- **Assigned task**
Your answer must consist of exactly the lines below, starting with the line with "destruct (highWaterMark w)" and going on through the line with "x. apply keeps_inv_bind.", and nothing else.

- **The input**

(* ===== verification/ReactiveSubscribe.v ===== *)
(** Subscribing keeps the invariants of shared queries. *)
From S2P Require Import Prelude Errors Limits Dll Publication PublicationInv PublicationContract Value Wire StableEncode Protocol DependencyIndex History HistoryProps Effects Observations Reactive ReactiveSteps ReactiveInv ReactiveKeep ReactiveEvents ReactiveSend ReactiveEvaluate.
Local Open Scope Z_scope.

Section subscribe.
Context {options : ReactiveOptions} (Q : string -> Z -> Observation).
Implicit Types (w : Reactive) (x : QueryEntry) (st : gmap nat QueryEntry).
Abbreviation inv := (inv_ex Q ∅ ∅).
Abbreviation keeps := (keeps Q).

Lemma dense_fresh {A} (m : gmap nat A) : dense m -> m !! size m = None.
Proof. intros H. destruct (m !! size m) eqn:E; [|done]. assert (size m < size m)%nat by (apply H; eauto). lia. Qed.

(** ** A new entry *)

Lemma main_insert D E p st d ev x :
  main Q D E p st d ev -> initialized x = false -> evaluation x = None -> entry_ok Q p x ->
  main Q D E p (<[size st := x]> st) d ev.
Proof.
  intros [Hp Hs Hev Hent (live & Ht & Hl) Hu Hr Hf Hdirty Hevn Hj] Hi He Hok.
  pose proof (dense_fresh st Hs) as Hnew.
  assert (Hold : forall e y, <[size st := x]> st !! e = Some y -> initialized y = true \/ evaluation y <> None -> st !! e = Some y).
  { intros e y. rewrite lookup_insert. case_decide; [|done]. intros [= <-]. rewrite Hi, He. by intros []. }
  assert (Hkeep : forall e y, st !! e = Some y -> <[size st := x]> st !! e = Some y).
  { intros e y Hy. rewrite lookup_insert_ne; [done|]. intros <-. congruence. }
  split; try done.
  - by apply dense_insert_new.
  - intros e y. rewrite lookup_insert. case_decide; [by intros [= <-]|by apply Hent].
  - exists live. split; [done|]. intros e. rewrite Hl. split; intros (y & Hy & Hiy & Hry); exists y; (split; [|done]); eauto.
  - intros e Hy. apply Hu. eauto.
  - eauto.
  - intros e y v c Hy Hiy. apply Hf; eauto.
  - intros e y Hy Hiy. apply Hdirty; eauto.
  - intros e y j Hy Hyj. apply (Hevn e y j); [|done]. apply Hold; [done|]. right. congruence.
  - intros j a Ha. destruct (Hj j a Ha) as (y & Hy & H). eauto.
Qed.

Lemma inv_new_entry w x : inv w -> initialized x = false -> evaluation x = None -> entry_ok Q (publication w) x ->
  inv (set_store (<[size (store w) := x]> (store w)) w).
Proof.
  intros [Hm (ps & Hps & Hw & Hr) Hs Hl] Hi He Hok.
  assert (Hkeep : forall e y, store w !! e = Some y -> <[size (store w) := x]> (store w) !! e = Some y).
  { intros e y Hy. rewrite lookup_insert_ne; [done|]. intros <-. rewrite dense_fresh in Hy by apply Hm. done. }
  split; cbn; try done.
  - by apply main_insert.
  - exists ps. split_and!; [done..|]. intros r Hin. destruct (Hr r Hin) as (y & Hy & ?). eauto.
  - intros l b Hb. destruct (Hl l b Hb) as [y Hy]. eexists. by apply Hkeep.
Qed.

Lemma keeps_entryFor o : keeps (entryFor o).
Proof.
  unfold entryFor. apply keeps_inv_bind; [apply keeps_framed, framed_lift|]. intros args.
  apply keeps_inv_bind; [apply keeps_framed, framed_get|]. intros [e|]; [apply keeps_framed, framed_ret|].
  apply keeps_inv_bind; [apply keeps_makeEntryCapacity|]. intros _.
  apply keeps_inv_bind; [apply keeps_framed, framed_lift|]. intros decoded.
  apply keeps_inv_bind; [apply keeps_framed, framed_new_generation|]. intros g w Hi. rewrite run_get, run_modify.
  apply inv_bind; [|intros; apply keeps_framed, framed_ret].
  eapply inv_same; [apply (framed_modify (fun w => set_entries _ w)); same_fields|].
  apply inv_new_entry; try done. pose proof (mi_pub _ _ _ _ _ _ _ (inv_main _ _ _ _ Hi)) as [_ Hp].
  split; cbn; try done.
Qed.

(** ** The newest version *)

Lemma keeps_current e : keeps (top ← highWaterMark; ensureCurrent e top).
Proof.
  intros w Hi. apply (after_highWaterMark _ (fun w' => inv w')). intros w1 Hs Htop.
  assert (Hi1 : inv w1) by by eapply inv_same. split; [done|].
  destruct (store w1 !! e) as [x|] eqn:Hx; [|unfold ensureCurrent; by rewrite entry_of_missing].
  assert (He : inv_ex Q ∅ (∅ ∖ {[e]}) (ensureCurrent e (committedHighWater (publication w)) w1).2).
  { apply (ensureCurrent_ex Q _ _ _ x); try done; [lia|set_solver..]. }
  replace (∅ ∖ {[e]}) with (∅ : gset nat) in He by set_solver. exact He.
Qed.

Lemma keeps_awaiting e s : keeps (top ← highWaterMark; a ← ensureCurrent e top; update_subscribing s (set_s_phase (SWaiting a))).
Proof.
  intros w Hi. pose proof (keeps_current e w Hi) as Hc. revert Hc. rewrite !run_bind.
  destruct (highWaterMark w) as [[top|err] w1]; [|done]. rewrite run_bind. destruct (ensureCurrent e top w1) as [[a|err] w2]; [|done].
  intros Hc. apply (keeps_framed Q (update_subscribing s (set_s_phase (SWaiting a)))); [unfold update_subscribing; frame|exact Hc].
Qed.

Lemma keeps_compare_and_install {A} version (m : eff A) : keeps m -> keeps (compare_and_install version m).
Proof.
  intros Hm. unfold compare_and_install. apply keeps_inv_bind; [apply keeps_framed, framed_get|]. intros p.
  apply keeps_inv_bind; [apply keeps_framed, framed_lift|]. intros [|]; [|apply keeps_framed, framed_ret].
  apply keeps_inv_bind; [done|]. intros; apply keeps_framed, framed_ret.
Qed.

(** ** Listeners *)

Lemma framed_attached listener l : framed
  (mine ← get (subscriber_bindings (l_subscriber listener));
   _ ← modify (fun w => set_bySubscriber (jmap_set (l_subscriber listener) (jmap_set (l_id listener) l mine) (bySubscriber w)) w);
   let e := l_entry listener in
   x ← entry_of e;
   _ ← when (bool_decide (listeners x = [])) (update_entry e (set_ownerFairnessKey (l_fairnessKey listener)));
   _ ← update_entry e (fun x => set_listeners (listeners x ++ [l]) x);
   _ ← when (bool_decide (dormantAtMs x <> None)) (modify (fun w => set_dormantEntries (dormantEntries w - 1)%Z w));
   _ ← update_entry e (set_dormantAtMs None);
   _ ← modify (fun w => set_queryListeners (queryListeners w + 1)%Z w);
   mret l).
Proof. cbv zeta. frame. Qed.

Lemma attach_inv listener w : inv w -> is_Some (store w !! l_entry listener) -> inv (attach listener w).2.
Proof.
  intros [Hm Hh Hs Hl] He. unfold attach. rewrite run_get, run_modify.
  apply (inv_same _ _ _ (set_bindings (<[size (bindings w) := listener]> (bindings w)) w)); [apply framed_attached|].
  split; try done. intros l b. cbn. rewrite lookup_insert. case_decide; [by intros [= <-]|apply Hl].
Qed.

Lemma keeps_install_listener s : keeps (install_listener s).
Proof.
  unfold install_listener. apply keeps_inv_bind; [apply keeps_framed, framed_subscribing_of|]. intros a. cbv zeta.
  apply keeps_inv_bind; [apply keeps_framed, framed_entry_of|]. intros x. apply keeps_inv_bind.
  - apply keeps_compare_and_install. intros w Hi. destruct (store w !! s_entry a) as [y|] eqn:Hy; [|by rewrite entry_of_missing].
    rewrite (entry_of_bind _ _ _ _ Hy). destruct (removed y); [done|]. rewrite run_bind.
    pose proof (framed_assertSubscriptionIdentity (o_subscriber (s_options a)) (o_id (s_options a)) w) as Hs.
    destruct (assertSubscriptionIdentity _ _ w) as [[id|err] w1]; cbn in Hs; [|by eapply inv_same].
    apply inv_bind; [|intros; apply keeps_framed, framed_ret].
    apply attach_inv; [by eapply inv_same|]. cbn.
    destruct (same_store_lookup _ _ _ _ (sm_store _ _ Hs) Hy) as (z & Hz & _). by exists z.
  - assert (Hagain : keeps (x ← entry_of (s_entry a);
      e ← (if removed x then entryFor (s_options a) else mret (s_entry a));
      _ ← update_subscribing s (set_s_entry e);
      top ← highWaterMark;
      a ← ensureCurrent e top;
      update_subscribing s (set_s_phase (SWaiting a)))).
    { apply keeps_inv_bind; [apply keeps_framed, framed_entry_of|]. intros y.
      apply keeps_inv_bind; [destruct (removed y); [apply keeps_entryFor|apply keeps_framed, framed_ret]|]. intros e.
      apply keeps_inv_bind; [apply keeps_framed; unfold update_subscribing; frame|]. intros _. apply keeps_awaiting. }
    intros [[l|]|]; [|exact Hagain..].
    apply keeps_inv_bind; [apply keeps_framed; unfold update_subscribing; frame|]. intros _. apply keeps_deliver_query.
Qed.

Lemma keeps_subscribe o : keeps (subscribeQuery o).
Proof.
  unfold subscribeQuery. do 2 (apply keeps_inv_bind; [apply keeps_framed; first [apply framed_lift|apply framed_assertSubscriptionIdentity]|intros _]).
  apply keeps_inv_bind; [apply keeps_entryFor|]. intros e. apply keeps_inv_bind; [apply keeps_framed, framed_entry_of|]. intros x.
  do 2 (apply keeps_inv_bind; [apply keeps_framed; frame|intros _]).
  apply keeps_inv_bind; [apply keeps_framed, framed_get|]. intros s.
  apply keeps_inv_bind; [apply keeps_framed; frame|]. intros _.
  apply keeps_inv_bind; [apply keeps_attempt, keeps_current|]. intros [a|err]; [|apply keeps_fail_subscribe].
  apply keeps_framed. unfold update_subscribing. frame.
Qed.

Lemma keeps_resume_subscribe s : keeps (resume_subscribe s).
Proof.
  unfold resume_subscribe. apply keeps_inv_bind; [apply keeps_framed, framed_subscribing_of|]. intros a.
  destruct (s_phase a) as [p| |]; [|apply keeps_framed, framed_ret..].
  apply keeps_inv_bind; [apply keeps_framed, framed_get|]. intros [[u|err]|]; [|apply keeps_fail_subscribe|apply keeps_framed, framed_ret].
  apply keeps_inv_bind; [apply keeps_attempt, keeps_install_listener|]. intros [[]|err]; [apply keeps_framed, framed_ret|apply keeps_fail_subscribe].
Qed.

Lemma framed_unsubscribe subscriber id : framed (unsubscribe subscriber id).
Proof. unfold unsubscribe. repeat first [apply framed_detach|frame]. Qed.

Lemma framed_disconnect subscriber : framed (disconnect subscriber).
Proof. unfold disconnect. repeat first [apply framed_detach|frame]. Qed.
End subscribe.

- **Exercise output**
  destruct (highWaterMark w) as [[top|err] w1]; [|done]. rewrite run_bind. destruct (ensureCurrent e top w1) as [[a|err] w2]; [|done].
  intros Hc. apply (keeps_framed Q (update_subscribing s (set_s_phase (SWaiting a)))); [unfold update_subscribing; frame|exact Hc].
Qed.

Lemma keeps_compare_and_install {A} version (m : eff A) : keeps m -> keeps (compare_and_install version m).
Proof.
  intros Hm. unfold compare_and_install. apply keeps_inv_bind; [apply keeps_framed, framed_get|]. intros p.
  apply keeps_inv_bind; [apply keeps_framed, framed_lift|]. intros [|]; [|apply keeps_framed, framed_ret].
  apply keeps_inv_bind; [done|]. intros; apply keeps_framed, framed_ret.
Qed.

(** ** Listeners *)

Lemma framed_attached listener l : framed
  (mine ← get (subscriber_bindings (l_subscriber listener));
   _ ← modify (fun w => set_bySubscriber (jmap_set (l_subscriber listener) (jmap_set (l_id listener) l mine) (bySubscriber w)) w);
   let e := l_entry listener in
   x ← entry_of e;
   _ ← when (bool_decide (listeners x = [])) (update_entry e (set_ownerFairnessKey (l_fairnessKey listener)));
   _ ← update_entry e (fun x => set_listeners (listeners x ++ [l]) x);
   _ ← when (bool_decide (dormantAtMs x <> None)) (modify (fun w => set_dormantEntries (dormantEntries w - 1)%Z w));
   _ ← update_entry e (set_dormantAtMs None);
   _ ← modify (fun w => set_queryListeners (queryListeners w + 1)%Z w);
   mret l).
Proof. cbv zeta. frame. Qed.

Lemma attach_inv listener w : inv w -> is_Some (store w !! l_entry listener) -> inv (attach listener w).2.
Proof.
  intros [Hm Hh Hs Hl] He. unfold attach. rewrite run_get, run_modify.
  apply (inv_same _ _ _ (set_bindings (<[size (bindings w) := listener]> (bindings w)) w)); [apply framed_attached|].
  split; try done. intros l b. cbn. rewrite lookup_insert. case_decide; [by intros [= <-]|apply Hl].
Qed.

Lemma keeps_install_listener s : keeps (install_listener s).
Proof.
  unfold install_listener. apply keeps_inv_bind; [apply keeps_framed, framed_subscribing_of|]. intros a. cbv zeta.
  apply keeps_inv_bind; [apply keeps_framed, framed_entry_of|]. intros x. apply keeps_inv_bind.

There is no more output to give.